On Fri, 15 Oct 2004 13:08:50 -0400, Pete <peteal at sympatico_ca> wrote:
> <The malodorous stuff is often a sign of the so-called
> <blue-green algae, aka BGA, which is a cyanobacteria that
> <can spread quickly, had an unattractive odor and will grow
> <on top of other alagae. BGA usually has a more blue-green
> <color than the green dust that grows on the glass. Once it
> <gets going it tends to spread like a film and the "film"
> <can be lifted and pulled away for whatever solid object it
> <is holding onto.
> <While diff algae have diff odors, BGA is noticeably
> <unlikable as an olfactory experience.
> <You didn't mention potassium other than what's in the trace
> <mix. I would add potassium (potassium sulfate), about as
> <much as the nitrates you are adding, just on GPs.
> Yeah, I was thinking it might be BGA. When really thick and scraped off
> with a razor it had a sliminess and clumped together.
> Doesn't grow everywhere like other BGA explosions I've seen posted though.
> Yep I do add potassium and some magnesium, both from the same hydroponic
> fertilizer source (all seperate doses)
> <If the growth is just the ordinary green dust that grows on
> <the glass, you probably have too much nitrate for the
> <amount of phosphate and potassium in the water. If there is
> <too little of one or both of the others, then the plants
> <are not able to use up all of the nitrates, which is a
> <condition the green dust algae seems to relish. It would be
> <worth checking if you have a good quality kit (e.g.,
> <SeaChem or LaMotte) that can measure nitrates in increments
> <less than 10 ppm. If the nitrate is too high, back down on
> <the nitrate dosing or up the dosing on the others to get a
> <ratio roughly 1:10:20 ppm for phosphates, nitrates,
> <potassium, respectively. Also, 1:10:20 is a good target for
> <levels of those macro nutrients.
> Can never find those kits, the Hagen/Nutrafin kits seem to have replaced
> everything. Not bad themselves (well made at least and consistant) but it's
> only in 5-10-20-50 steps with the 5-10 being the only easy comparison.
> Don't have a potasium kit, that's hard to find. Just did a test and nitrates
> are between 5-10 (It's hard to keep those steady as the plants just suck it
> up :P ). Phosp is around 2 (another Nutrafin/Hagen hard to read due to
> close colours test kit), I gave it a double initial dose after the last
> water change to try something different. Might have helped as this week
> it's not so bad.
> <It's a good idea to manually clean up as much of the algae
> <as you can just before each water change. Brushing or
> <scraping doesn't remove what is brushed or scraped from the
> <aquarium; it merely moves it off of the glass. But to the
> <extent that it becomes waterborne for a while, some of it
> <can be sucked out with a water change or get an opportunity
> <to ride the UV express ;-) . Scraping alone is good for
> <cleaning the glass but it doesn't have much to do with how
> <much algae in your aquarium. Balanced nutrients and lush
> <plants seem the best thing for limiting algae growth.

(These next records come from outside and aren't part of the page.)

Lemma sum_const {A} (k : Z) (l : list A) : sum (fun _ => k) l = k * Z.of_nat (length l).
Proof. induction l as [|x l IH]; [cbn; lia|]. cbn [sum length]. rewrite IH. lia. Qed.

Lemma sum_one {A} `{EqDecision A} (x : A) (k : Z) (l : list A) : NoDup l ->
  sum (fun y => if decide (y = x) then k else 0) l = if decide (x ∈ l) then k else 0.
Proof.
  induction l as [|y l IH]; intros Hnd; [by rewrite decide_False by apply not_elem_of_nil|]. apply NoDup_cons in Hnd as [Hy Hnd].
  cbn. rewrite IH by done. destruct (decide (y = x)) as [->|Hne].
  - rewrite decide_False, decide_True by (done || by left). lia.
  - destruct (decide (x ∈ l)); [rewrite decide_True by (by right); lia|]. rewrite decide_False; [lia|].
    by intros [->|?]%elem_of_cons.
Qed.

Lemma inputs_wired (g : Graph) order c v :
  built g -> TopoOrder g = Ok order -> byID g !! vertexID c = Some v -> 0 <= index c < Parallelism v ->
  Forall (fun v : Vertex => 0 <= Parallelism v) order ->
  Z.of_nat (length (inputs_of (wire g order) c)) = sum (feeds g (vertexID c)) order.
Proof.
  intros Hg Ho Hv Hc Hp. rewrite (wd_inputs _ _ _ (wire_wired g order)), positions_length. unfold ends_list, group_list.
  rewrite !sum_bind. apply sum_ext. intros from Hfrom. rewrite sum_bind. unfold feeds.
  rewrite <- (sum_one (vertexID c)) by (apply NoDup_Downstream; by apply built_consistent).
  apply sum_ext. intros to _. rewrite sum_fmap.
  rewrite (sum_ext _ (fun _ => if decide (to = vertexID c) then 1 else 0)).
  { rewrite sum_const. unfold range_int. rewrite length_seqZ. rewrite Forall_forall in Hp. specialize (Hp from Hfrom). case_decide; lia. }
  intros i _. unfold ends_of. cbn [fst snd]. rewrite sum_fmap. cbn [snd]. case_decide as Hto.
  - subst to. rewrite (par_spec g order Hg Ho _ _ Hv). rewrite (sum_ext _ (fun j => if decide (j = index c) then 1 else 0)).
    + rewrite sum_one by apply NoDup_range. rewrite decide_True; [done|]. unfold range_int. rewrite elem_of_seqZ. lia.
    + intros j _. destruct c as [cv ci]. cbn. destruct (decide (j = ci)) as [->|Hne]; [by rewrite decide_True|].
      rewrite decide_False; [done|]. congruence.
  - apply sum_zero. intros j _. rewrite decide_False; [done|]. by intros <-.
Qed.
End Sites.
(* ===== verification/ChaosInjector.v ===== *)
(** The injector of the chaos suite and the census of what became of its faults
    ([test/chaos/run.go], [test/chaos/census.go]). A fault is one abort: whatever
    the runtime asks, in whatever order and over however many attempts, it is
    answered with each fault at most once, where it is aimed; and what the census
    counts adds up. The calls are those on the state the injector's mutex
    guards. *)
From S2P Require Import Prelude ChaosSchedule.

(** * The injector *)

Definition siteKey : Type := bytes * Z.
Definition alignKey : Type := siteKey * Z.

Record injector := MkInjector {
  faults : list Fault;
  byElement : gmap siteKey (list nat);
  byBarrier : gmap siteKey (list nat);
  byAlignment : gmap siteKey (list nat);
  fired : list bool;
  windows : gmap alignKey Z;
}.

Definition site_key (f : Fault) : siteKey := (VertexID f, Subtask f).

(** [m[key] = append(m[key], n)] *)
Definition add_index (key : siteKey) (n : nat) (m : gmap siteKey (list nat)) : gmap siteKey (list nat) :=
  <[key := default [] (m !! key) ++ [n]]> m.

Definition index_fault (i : injector) (nf : nat * Fault) : injector :=
  let '(n, f) := nf in
  match Trigger f with
  | TriggerAfterElements =>
      MkInjector (faults i) (add_index (site_key f) n (byElement i)) (byBarrier i) (byAlignment i) (fired i) (windows i)
  | TriggerAfterBarrier =>
      MkInjector (faults i) (byElement i) (add_index (site_key f) n (byBarrier i)) (byAlignment i) (fired i) (windows i)
  | TriggerDuringAlignment =>
      MkInjector (faults i) (byElement i) (byBarrier i) (add_index (site_key f) n (byAlignment i)) (fired i) (windows i)
  end.

Definition newInjector (fs : list Fault) : injector :=
  foldl index_fault (MkInjector fs ∅ ∅ ∅ (replicate (length fs) false) ∅) (imap pair fs).
Lemma check_config_choices_ok (st : store) (textwrap_fill : string -> string -> string) :
  schema_wf (defaults st) = true ->
  schema_writable textwrap_fill (defaults st) = true ->
  holds_plain_values (defaults st) (config st) ->
  exists st', check_config_choices st = Ok st'.
Proof.
  intros Hwf Hw Hinv. unfold check_config_choices.
  unfold schema_wf in Hwf. apply andb_prop in Hwf. destruct Hwf as [Hnd Hall].
  apply distinct_NoDup in Hnd. rewrite forallb_forall in Hall.
  unfold schema_writable in Hw. rewrite forallb_forall in Hw.
  set (d := defaults st) in *.
  destruct (for_each_ok
              (fun (sect : string * OD.t entry) st =>
                 for_each (check_choice (fst sect)) (snd sect) st)
              (fun st0 => holds_plain_values d (config st0)) d) with (s := st)
    as (st' & E & _); [|exact Hinv|eauto].
  intros [s items] st0 Hin H0. cbn [fst snd].
  pose proof (od_In_get _ _ _ Hnd Hin) as Hs.
  pose proof (Hall _ Hin) as Hitems. cbn [snd] in Hitems. apply distinct_NoDup in Hitems.
  pose proof (Hw _ Hin) as Hsect. unfold section_writable in Hsect. cbn [fst snd] in Hsect.
  apply andb_prop in Hsect. destruct Hsect as [Hsect Hopts].
  apply andb_prop in Hsect. destruct Hsect as [Hsect _].
  apply andb_prop in Hsect. destruct Hsect as [Hsect Hdef].
  apply andb_prop in Hsect. destruct Hsect as [Ht _].
  apply negb_true_iff in Hdef. rewrite forallb_forall in Hopts.
  apply for_each_ok with (I := fun st0 => holds_plain_values d (config st0)); [|exact H0].
  intros [k e] st1 Hink H1.
  eapply check_choice_ok; eauto. now apply od_In_get.
Qed.

Section FirstObject.

Variable textwrap_fill : string -> string -> string.
(** * awless template AST (template/ast/ast.go): a shallow embedding

    The Go package [ast] has two halves: the AST model with its builder,
    cloning, rendering and hole/reference resolution (hand written), and the
    PEG parser generated from the grammar (rule functions closing over a
    shared cursor).  Both are embedded here.

    Conventions of the embedding:
    - Go pointers are locations in an explicit heap; [nil] is [None].  Maps
      are reference objects of the heap as well, so aliasing between a node
      and its clone is visible.
    - A Go panic is the result [Panic msg].
    - Go strings are [string]; [interface{}] values are [value].
    - The order in which [range] walks a map is not fixed by Go.  It is a
      component of [GoEnv], and the theorems hold for every choice of it. *)

From stdpp Require Import gmap strings list sorting pretty.
From Stdlib Require Import ZArith Ascii Lia.

Open Scope string_scope.
Open Scope list_scope.

Set Warnings "-clear-no-such-hyp".

(** ** Values and the heap *)

(** The dynamic values stored behind [interface{}]: parameters hold strings
    and ints, a missing value is [nil]. *)
Inductive value :=
| VNil
| VString (s : string)
| VInt (n : Z).

Global Instance value_eq_dec : EqDecision value.
Proof. solve_decision. Defined.

Definition loc := positive.
Abbreviation ptr := (option loc).

Record IdentifierNode := mkIdentifierNode {
  Ident : string;
  Val : value
}.

(** [VarI] is the field [I] of the source. *)
Record VarNode := mkVarNode {
  VarI : ptr;
  Hole : ptr
}.

Record DeclarationNode := mkDeclarationNode {
  Left : ptr;
  Right : ptr
}.

Record ExpressionNode := mkExpressionNode {
  Action : string;
  Entity : string;
  Refs : ptr;
  Params : ptr;
  Aliases : ptr;
  Holes : ptr
}.

(** [Node] is the interface value: a pointer whose dynamic type is the kind
    of the object it points to. *)
Record Statement := mkStatement {
  Node : ptr;
  Result : value;
  Line : string;
  Err : option string
}.

Inductive object :=
| OStrMap (m : gmap string string)
| OIfaceMap (m : gmap string value)
| OIdentifier (n : IdentifierNode)
| OVar (n : VarNode)
| ODeclaration (n : DeclarationNode)
| OExpression (n : ExpressionNode)
| OStatement (s : Statement).

Abbreviation heap := (gmap loc object).

Record AST := mkAST {
  Statements : list ptr;
  currentStatement : ptr;
  currentKey : string
}.

(** ** The Go runtime and library the package relies on *)

(** [map_range] is the order in which a [range] loop yields the entries of a
    map; the three library functions are [strconv.Atoi], [net.ParseIP]
    followed by [IP.String], and [net.ParseCIDR] followed by
    [IPNet.String].  [None] is the library's error (or nil) result. *)
Class GoEnv := {
  map_range : ∀ V, gmap string V → list (string * V);
  strconv_Atoi : string → option Z;
  net_ParseIP : string → option string;
  net_ParseCIDR : string → option string
}.

(** ** A state and panic monad over the heap *)

Inductive result (A : Type) :=
| Ok (a : A) (h : heap)
| Panic (msg : string).
Arguments Ok {A} a h.
Arguments Panic {A} msg.

Definition M (A : Type) := heap → result A.

Global Instance M_ret : MRet M := λ A a h, Ok a h.
Global Instance M_bind : MBind M := λ A B f c h,
  match c h with
  | Ok a h' => f a h'
  | Panic msg => Panic msg
  end.

Definition panic {A} (msg : string) : M A := λ _, Panic msg.

Definition nil_dereference : string :=
  "runtime error: invalid memory address or nil pointer dereference".
Definition nil_map_assignment : string := "assignment to entry in nil map".

Definition alloc (o : object) : M loc := λ h,
  let l := fresh (dom h) in Ok l (<[l := o]> h).

Definition load (p : ptr) : M object := λ h,
  match p with
  | None => Panic nil_dereference
  | Some l =>
      match h !! l with
      | Some o => Ok o h
      | None => Panic nil_dereference
      end
  end.

Definition store (p : ptr) (o : object) : M unit := λ h,
  match p with
  | None => Panic nil_dereference
  | Some l => Ok () (<[l := o]> h)
  end.

Definition load_Identifier (p : ptr) : M IdentifierNode :=
  o ← load p; match o with OIdentifier n => mret n | _ => panic nil_dereference end.
Definition load_Var (p : ptr) : M VarNode :=
  o ← load p; match o with OVar n => mret n | _ => panic nil_dereference end.
Definition load_Declaration (p : ptr) : M DeclarationNode :=
  o ← load p; match o with ODeclaration n => mret n | _ => panic nil_dereference end.
Definition load_Expression (p : ptr) : M ExpressionNode :=
  o ← load p; match o with OExpression n => mret n | _ => panic nil_dereference end.
Definition load_Statement (p : ptr) : M Statement :=
  o ← load p; match o with OStatement s => mret s | _ => panic nil_dereference end.

(** Reading a map: a nil map reads as the empty map. *)
Definition read_StrMap (p : ptr) : M (gmap string string) :=
  match p with
  | None => mret ∅
  | Some _ => o ← load p; match o with OStrMap m => mret m | _ => panic nil_dereference end
  end.
Definition read_IfaceMap (p : ptr) : M (gmap string value) :=
  match p with
  | None => mret ∅
  | Some _ => o ← load p; match o with OIfaceMap m => mret m | _ => panic nil_dereference end
  end.

(** [m[k] = v]: panics on a nil map. *)
Definition assign_StrMap (p : ptr) (k v : string) : M unit :=
  match p with
  | None => panic nil_map_assignment
  | Some _ => m ← read_StrMap p; store p (OStrMap (<[k := v]> m))
  end.
Definition assign_IfaceMap (p : ptr) (k : string) (v : value) : M unit :=
  match p with
  | None => panic nil_map_assignment
  | Some _ => m ← read_IfaceMap p; store p (OIfaceMap (<[k := v]> m))
  end.

(** [delete(m, k)]: a no-op on a nil map. *)
Definition delete_StrMap (p : ptr) (k : string) : M unit :=
  match p with
  | None => mret ()
  | Some _ => m ← read_StrMap p; store p (OStrMap (delete k m))
  end.

(** [for _, x := range l { body }] over a list. *)
Fixpoint forM {A} (l : list A) (body : A → M unit) : M unit :=
  match l with
  | [] => mret ()
  | x :: l' => body x ;; forM l' body
  end.

(** The same loop threading a local accumulator. *)
Fixpoint foldM {A B} (body : B → A → M B) (acc : B) (l : list A) : M B :=
  match l with
  | [] => mret acc
  | x :: l' => acc' ← body acc x; foldM body acc' l'
  end.

(** ** Formatting and sorting *)

(** [%v] of an [interface{}] value. *)
Definition format_v (v : value) : string :=
  match v with
  | VNil => "<nil>"
  | VString s => s
  | VInt n => pretty n
  end.

(** [sort.Strings]: ascending byte-wise order. *)
Definition string_le (a b : string) : Prop := String.leb a b = true.
Global Instance string_le_dec : RelDecision string_le.
Proof. intros a b. unfold string_le. apply _. Defined.

Definition sort_Strings (l : list string) : list string :=
  merge_sort string_le l.

(** [strings.Join]. *)
Definition strings_Join (l : list string) (sep : string) : string :=
  String.concat sep l.

Section Model.
Context `{GoEnv}.

(** The entries a [range] over the map behind [p] yields. *)
Definition range_StrMap (p : ptr) : M (list (string * string)) :=
  m ← read_StrMap p; mret (map_range _ m).
Definition range_IfaceMap (p : ptr) : M (list (string * value)) :=
  m ← read_IfaceMap p; mret (map_range _ m).

(** ** Cloning *)

Definition IdentifierNode_clone (n : ptr) : M ptr :=
  i ← load_Identifier n;
  l ← alloc (OIdentifier {| Ident := Ident i; Val := Val i |});
  mret (Some l).

Definition VarNode_clone (n : ptr) : M ptr :=
  v ← load_Var n;
  i ← IdentifierNode_clone (VarI v);
  hole ← alloc (OStrMap ∅);
  l ← alloc (OVar {| VarI := i; Hole := Some hole |});
  mret (Some l).

Definition ExpressionNode_clone (n : ptr) : M ptr :=
  e ← load_Expression n;
  refs ← alloc (OStrMap ∅);
  params ← alloc (OIfaceMap ∅);
  aliases ← alloc (OStrMap ∅);
  holes ← alloc (OStrMap ∅);
  expr ← alloc (OExpression
    {| Action := Action e; Entity := Entity e;
       Refs := Some refs; Params := Some params;
       Aliases := Some aliases; Holes := Some holes |});
  kvs ← range_StrMap (Refs e);
  forM kvs (λ '(k, v), assign_StrMap (Some refs) k v);;
  kvs ← range_IfaceMap (Params e);
  forM kvs (λ '(k, v), assign_IfaceMap (Some params) k v);;
  kvs ← range_StrMap (Aliases e);
  forM kvs (λ '(k, v), assign_StrMap (Some aliases) k v);;
  kvs ← range_StrMap (Holes e);
  forM kvs (λ '(k, v), assign_StrMap (Some holes) k v);;
  mret (Some expr).

Definition DeclarationNode_clone (n : ptr) : M ptr :=
  d ← load_Declaration n;
  left ← IdentifierNode_clone (Left d);
  right ← ExpressionNode_clone (Right d);
  l ← alloc (ODeclaration {| Left := left; Right := right |});
  mret (Some l).

(** Dynamic dispatch of [Node.clone()]. *)
Definition Node_clone (n : ptr) : M ptr :=
  o ← load n;
  match o with
  | OIdentifier _ => IdentifierNode_clone n
  | OVar _ => VarNode_clone n
  | ODeclaration _ => DeclarationNode_clone n
  | OExpression _ => ExpressionNode_clone n
  | _ => panic nil_dereference
  end.
(* ===== verification/ArithUint256.v ===== *)
(** * ArithUint256: the 256-bit integer of proof-of-work targets

    Models [src/src/arith_uint256.h] and [src/src/arith_uint256.cpp]: the class
    template [base_uint<BITS>] at [BITS = 256], an array [pn] of eight 32-bit
    limbs (least significant first), its operators, and the compact format of
    [arith_uint256].  An operator that assigns through [*this] is a function
    from the old array to the new one; loops over the array are [for_range]
    loops with the same indices, and every C expression is wrapped at its type.

    The theorems show that each operator computes the operation on the number
    [val pn] modulo [2^256]. *)
From S2P Require Import Prelude.

(** ** Data *)

Definition WIDTH : nat := 8.

(** The array [uint32_t pn[WIDTH]]. *)
Abbreviation base_uint := (list Z).

Definition wf (a : base_uint) : Prop :=
  length a = WIDTH /\ Forall (is_u 32) a.

#[export] Instance wf_dec a : Decision (wf a).
Proof. unfold wf. apply _. Defined.

Definition zero256 : base_uint := replicate WIDTH 0.

(** [base_uint(uint64_t b)] and [operator=(uint64_t b)]. *)
Definition of_u64 (b : Z) : base_uint :=
  u32 b :: u32 (Z.shiftr b 32) :: replicate (WIDTH - 2) 0.

(** ** Operators of the header *)

Definition op_not (a : base_uint) : bool :=
  forallb (fun x => x =? 0) a.

(** [~x] on a 32-bit limb. *)
Definition not32 (x : Z) : Z := u32 (Z.lnot x).

Definition op_compl (a : base_uint) : base_uint :=
  for_range 0 WIDTH (fun i ret => <[i := not32 (a !!! i)]> ret) zero256.

(** [operator++]: [while (++pn[i] == 0 && i < WIDTH-1) i++]. *)
Fixpoint op_incr_from (fuel i : nat) (a : base_uint) : base_uint :=
  match fuel with
  | O => a
  | S fuel' =>
      let a' := <[i := u32 (a !!! i + 1)]> a in
      if (a' !!! i =? 0) && (i <? WIDTH - 1)%nat then op_incr_from fuel' (S i) a' else a'
  end.
Definition op_incr (a : base_uint) : base_uint := op_incr_from WIDTH 0 a.

(** [operator--]: [while (--pn[i] == (uint32_t)-1 && i < WIDTH-1) i++]. *)
Fixpoint op_decr_from (fuel i : nat) (a : base_uint) : base_uint :=
  match fuel with
  | O => a
  | S fuel' =>
      let a' := <[i := u32 (a !!! i - 1)]> a in
      if (a' !!! i =? u32 (-1)) && (i <? WIDTH - 1)%nat then op_decr_from fuel' (S i) a' else a'
  end.
Definition op_decr (a : base_uint) : base_uint := op_decr_from WIDTH 0 a.

Definition op_neg (a : base_uint) : base_uint := op_incr (op_compl a).

Definition op_xor_assign (a b : base_uint) : base_uint :=
  for_range 0 WIDTH (fun i pn => <[i := Z.lxor (pn !!! i) (b !!! i)]> pn) a.

Definition op_and_assign (a b : base_uint) : base_uint :=
  for_range 0 WIDTH (fun i pn => <[i := Z.land (pn !!! i) (b !!! i)]> pn) a.

Definition op_or_assign (a b : base_uint) : base_uint :=
  for_range 0 WIDTH (fun i pn => <[i := Z.lor (pn !!! i) (b !!! i)]> pn) a.

Definition op_xor_assign_u64 (a : base_uint) (b : Z) : base_uint :=
  let a := <[0%nat := Z.lxor (a !!! 0%nat) (u32 b)]> a in
  <[1%nat := Z.lxor (a !!! 1%nat) (u32 (Z.shiftr b 32))]> a.

Definition op_or_assign_u64 (a : base_uint) (b : Z) : base_uint :=
  let a := <[0%nat := Z.lor (a !!! 0%nat) (u32 b)]> a in
  <[1%nat := Z.lor (a !!! 1%nat) (u32 (Z.shiftr b 32))]> a.

Definition op_add_assign (a b : base_uint) : base_uint :=
  snd (for_range 0 WIDTH (fun i '(carry, pn) =>
         let n := u64 (carry + pn !!! i + b !!! i) in
         (Z.shiftr n 32, <[i := Z.land n 0xffffffff]> pn)) (0, a)).

Definition op_sub_assign (a b : base_uint) : base_uint := op_add_assign a (op_neg b).

Definition op_add_assign_u64 (a : base_uint) (b64 : Z) : base_uint :=
  op_add_assign a (of_u64 b64).
(* ===== verification/Amount.v ===== *)
(** * Amount: money amounts and fee rates

    Models [src/src/amount.h] and [src/src/amount.cpp].  A [CAmount] is an
    [int64_t]; a product or sum that leaves its range is taken modulo 2^64 (what the
    compiled code does; the language leaves it undefined, and the theorems show
    where it cannot happen).  A failed [assert] is [None]. *)
From S2P Require Import Prelude.

Definition COIN : Z := 100000000.
Definition CENT : Z := 1000000.
Definition SUBCENT : Z := 10000.
Definition MIN_TX_FEE : Z := SUBCENT.
Definition MAX_MONEY : Z := 1000000000 * COIN.

Definition MoneyRange (nValue : Z) : bool := (nValue >=? 0) && (nValue <=? MAX_MONEY).

(** [CAmount GetMinFee(size_t nBytes)]: the product is computed in [size_t] and
    converted to [int64_t]. *)
Definition GetMinFee (nBytes : Z) : Z :=
  let nBaseFee := MIN_TX_FEE in
  let nMinFee := i64 (u64 ((1 + nBytes `div` (10 * 1024)) * nBaseFee)) in
  if negb (MoneyRange nMinFee) then MAX_MONEY else nMinFee.

Module CFeeRate.

Record t : Type := mk { nSatoshisPerK : Z }.

Definition zero : t := mk 0.

Definition of_fee (nFeePaid nBytes_ : Z) : option t :=
  if negb (nBytes_ <=? 2 ^ 63 - 1) then None
  else
    let nSize := i64 nBytes_ in
    if nSize >? 0 then Some (mk (i64 (Z.quot (i64 (nFeePaid * 1000)) nSize)))
    else Some (mk 0).

Definition GetFee (r : t) (nBytes_ : Z) : option Z :=
  if negb (nBytes_ <=? 2 ^ 63 - 1) then None
  else
    let nSize := i64 nBytes_ in
    let nFee := Z.quot (i64 (nSatoshisPerK r * nSize)) 1000 in
    let nFee :=
      if (nFee =? 0) && negb (nSize =? 0) then
        let nFee := if nSatoshisPerK r >? 0 then 1 else nFee in
        if nSatoshisPerK r <? 0 then -1 else nFee
      else nFee in
    Some (Z.max nFee (GetMinFee (u64 nSize))).

Definition GetFeePerK (r : t) : option Z := GetFee r 1000.

Definition op_lt (a b : t) : bool := nSatoshisPerK a <? nSatoshisPerK b.
Definition op_eq (a b : t) : bool := nSatoshisPerK a =? nSatoshisPerK b.
Definition op_add_assign (a b : t) : t := mk (i64 (nSatoshisPerK a + nSatoshisPerK b)).

End CFeeRate.

(** ** Properties *)

Lemma MoneyRange_spec v : MoneyRange v = true <-> 0 <= v <= MAX_MONEY.
Proof. unfold MoneyRange. rewrite andb_true_iff, Z.geb_le, Z.leb_le. done. Qed.

Lemma GetMinFee_spec n : is_u 64 n ->
  GetMinFee n = Z.min MAX_MONEY ((1 + n / 10240) * MIN_TX_FEE).
Proof.
  intros Hn. unfold is_u in Hn. unfold GetMinFee.
  change (10 * 1024) with 10240. change MIN_TX_FEE with 10000.
  assert (0 <= n / 10240 <= 2 ^ 64 / 10240) as Hd.
  { split; [apply Z.div_pos; lia|]. apply Z.div_le_mono; lia. }
  change (2 ^ 64 / 10240) with 1801439850948198 in Hd.
  rewrite (uwrap_small 64) by (unfold is_u; lia).
  set (x := (1 + n / 10240) * 10000).
  assert (0 <= x < 2 ^ 64) as Hx by (unfold x; lia).
  assert (MAX_MONEY = 100000000000000000) as EM by done.
  unfold swrap. rewrite Z.mod_small by done.
  destruct (x <? 2 ^ (64 - 1)) eqn:E.
  - destruct (MoneyRange x) eqn:EM'; cbn [negb].
    + apply MoneyRange_spec in EM'. lia.
    + apply not_true_iff_false in EM'. rewrite MoneyRange_spec in EM'. lia.
  - apply Z.ltb_ge in E. change (2 ^ (64 - 1)) with 9223372036854775808 in E.
    assert (MoneyRange (x - 2 ^ 64) = false) as ->; [|cbn [negb]; lia].
    apply not_true_iff_false. rewrite MoneyRange_spec. lia.
Qed.

(** The fee without the floor: rounded towards zero, but never zero for a
    non-zero rate and size. *)
Definition fee_at (rate size : Z) : Z :=
  let f := Z.quot (rate * size) 1000 in
  if decide (f = 0 /\ size <> 0) then Z.sgn rate else f.

Lemma GetFee_spec r n :
  0 <= n < 2 ^ 63 -> is_s 64 (CFeeRate.nSatoshisPerK r * n) ->
  CFeeRate.GetFee r n
    = Some (Z.max (fee_at (CFeeRate.nSatoshisPerK r) n)
                  (Z.min MAX_MONEY ((1 + n / 10240) * MIN_TX_FEE))).
Proof.
  intros Hn Hp. unfold CFeeRate.GetFee. replace (n <=? 2 ^ 63 - 1) with true by lia.
  cbn [negb]. f_equal.
  rewrite (swrap_small 64 n) by (unfold is_s; lia). rewrite (swrap_small 64 (_ * n)) by done.
  rewrite (uwrap_small 64 n), GetMinFee_spec by (unfold is_u; lia). f_equal.
  unfold fee_at. set (f := Z.quot _ 1000). set (k := CFeeRate.nSatoshisPerK r) in *.
  destruct (decide _) as [[Hf Hs]|Hc].
  - replace (f =? 0) with true by lia. replace (n =? 0) with false by lia. cbn [andb negb].
    repeat case_bool; lia.
  - destruct (f =? 0) eqn:E1, (n =? 0) eqn:E2; cbn [andb negb]; try done. lia.
Qed.

(** Fees are bounded and monotone.  [GetMinFee] is total and stays in the
    money range for every [size_t] (the conversion of a huge product to a negative
    amount is caught by the range check).  As long as [rate * size] fits in an
    [int64_t], [GetFee] is the rate times the size in kilobytes rounded towards
    zero, one unit away from zero when that would be free, and at least the minimum
    fee; it never decreases with the size when the rate is not negative. *)
Theorem fee_bounds (r : CFeeRate.t) (n m : Z) :
  0 <= n <= m -> m < 2 ^ 63 -> 0 <= CFeeRate.nSatoshisPerK r ->
  is_s 64 (CFeeRate.nSatoshisPerK r * m) ->
  GetMinFee n = Z.min MAX_MONEY ((1 + n / 10240) * MIN_TX_FEE) /\
  MoneyRange (GetMinFee n) = true /\
  exists fn fm, CFeeRate.GetFee r n = Some fn /\ CFeeRate.GetFee r m = Some fm /\
    fn = Z.max (fee_at (CFeeRate.nSatoshisPerK r) n) (GetMinFee n) /\ fn <= fm.
Proof.
  intros Hn Hm Hr Hp. unfold is_s in Hp. set (k := CFeeRate.nSatoshisPerK r) in *.
  assert (0 <= k * n <= k * m) as Hk by nia.
  assert (0 <= n / 10240 <= m / 10240) as Hd.
  { split; [apply Z.div_pos; lia|]. apply Z.div_le_mono; lia. }
  rewrite GetMinFee_spec by (unfold is_u; lia).
  change MIN_TX_FEE with 10000. assert (MAX_MONEY = 100000000000000000) as EM by done.
  split_and!; [done|apply MoneyRange_spec; lia|].
  eexists _, _. split_and!.
  - apply GetFee_spec; [lia|unfold is_s; fold k; lia].
  - apply GetFee_spec; [lia|done].
  - done.
  - fold k. change MIN_TX_FEE with 10000.
    assert (fee_at k n <= fee_at k m) as Hf.
    { unfold fee_at. rewrite !Z.quot_div_nonneg by lia.
      assert (0 <= (k * n) / 1000 <= (k * m) / 1000) as Hq.
      { split; [apply Z.div_pos; lia|]. apply Z.div_le_mono; lia. }
      destruct (decide _) as [[H1 H2]|H1], (decide _) as [[H3 H4]|H3]; lia. }
    lia.
Qed.

Lemma fee_bounds_witness :
  exists fn fm, CFeeRate.GetFee (CFeeRate.mk 20000) 250 = Some fn /\
    CFeeRate.GetFee (CFeeRate.mk 20000) 20000 = Some fm /\ fn <= fm /\
    fn = 10000 /\ fm = 400000.
Proof.
  destruct (fee_bounds (CFeeRate.mk 20000) 250 20000) as (_ & _ & fn & fm & H1 & H2 & _ & H3);
    [lia|lia|simpl; lia|by_decide|].
  exists fn, fm. split_and!; [exact H1|exact H2|exact H3|..].
  - vm_compute in H1. congruence.
  - vm_compute in H2. congruence.
Defined.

> Yeah, been scraping and cleaning as much as possible before every water
> change. A little hard for all the glass behind the plants (ticks my fish off
> too). I've been combining this with putting the UV on after
> a change/cleaning also but I don't want to run it too long as I find it
> seems to suck the iron (I think) out of the water. If I run it for more than
> 4 days my fast growing stem plant (a cabomba like plant) goes mutant and new
> leaves are twisted. Still one of the most useful things I've brought for
> the aquarium ;-)
> Thanks for the thoughts, looks like I'll keep the phosphates boosted and
> keep up the cleaning/waterchanges and see what happens.